▶ **THE PROBLEM**: The lines from the top of the records below through the one containing "(Merge.registry_attributes (w_identity w)" are to be transcribed exactly, and nothing else is to be added.

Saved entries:
Lemma seat_ok q facts person (w w' : world R) resp :
  (forall n, Py.has_char ":" (draw app n) = false) ->
  seat q facts person w = (w', Ok resp) ->
  exists s,
    resp = redirect (default DEFAULT_LANDING (Metadata.truthy (Gate.f_return_to facts))) []
      [set_session_cookie (Sessions.s_sid s); clear_request_binding_cookie] /\
    s = Sessions.new_session Sessions.ABSOLUTE_TIMEOUT (draw app (w_draws w))
          (login_of facts (Merge.merge (Gate.attributes facts)
            (Merge.registry_attributes (w_identity w) (w_lifecycle w) person (scope app) (today (w_now w))) (scope app)) person) (w_now w) /\
    Sessions.stored (r_view (w_redis w') (w_now w')) (Sessions.s_sid s) = Some s /\
    w_now w' = w_now w /\ w_identity w' = w_identity w /\ w_lifecycle w' = w_lifecycle w /\
    (AuditLog.en_type ∘ snd) <$> w_audit w' = ((AuditLog.en_type ∘ snd) <$> w_audit w) ++ [Events.AUTH_SUCCESS; Events.SESSION_CREATED].
Proof.
  intros Hd. unfold seat, session_attributes. unfold bind at 1. set (attributes := Merge.merge _ _ _).
  unfold bind at 1, create_session, get_now, fresh. unfold bind at 1 2. rewrite redis_run. cbn [w_redis w_now set_draws].
  destruct (run _ _ _) as [r1 [s|e]] eqn:Er; [|done]. apply create_writes in Er as [-> Hs]; [|apply Hd].
  cbn [fst snd]. unfold bind, audit, ret. intros [= <- <-]. eexists (Sessions.new_session _ _ _ _). split; [reflexivity|]. split; [reflexivity|]. split; [exact Hs|]. split_and!; [done..|]. cbn. by rewrite !fmap_app, <-app_assoc.
Qed.

Definition gate_key (k : string) : Prop :=
  (exists id, k = Pending.REQUEST_KEY_PREFIX +:+ id) \/ exists id, k = Pending.REPLAY_KEY_PREFIX +:+ id.







(** ** A refusal *)

Lemma touches_lift {A B} K (m : result exn A) (k : A -> prog B) :
  (forall a, touches K (k a)) -> touches K (pbind (Codec.lift m) k).
Proof. intros Hk. destruct m; [apply Hk|done]. Qed.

▶ **EXERCISE RESULT**:
Lemma seat_ok q facts person (w w' : world R) resp :
  (forall n, Py.has_char ":" (draw app n) = false) ->
  seat q facts person w = (w', Ok resp) ->
  exists s,
    resp = redirect (default DEFAULT_LANDING (Metadata.truthy (Gate.f_return_to facts))) []
      [set_session_cookie (Sessions.s_sid s); clear_request_binding_cookie] /\
    s = Sessions.new_session Sessions.ABSOLUTE_TIMEOUT (draw app (w_draws w))
          (login_of facts (Merge.merge (Gate.attributes facts)
            (Merge.registry_attributes (w_identity w) (w_lifecycle w) person (scope app) (today (w_now w))) (scope app)) person) (w_now w) /\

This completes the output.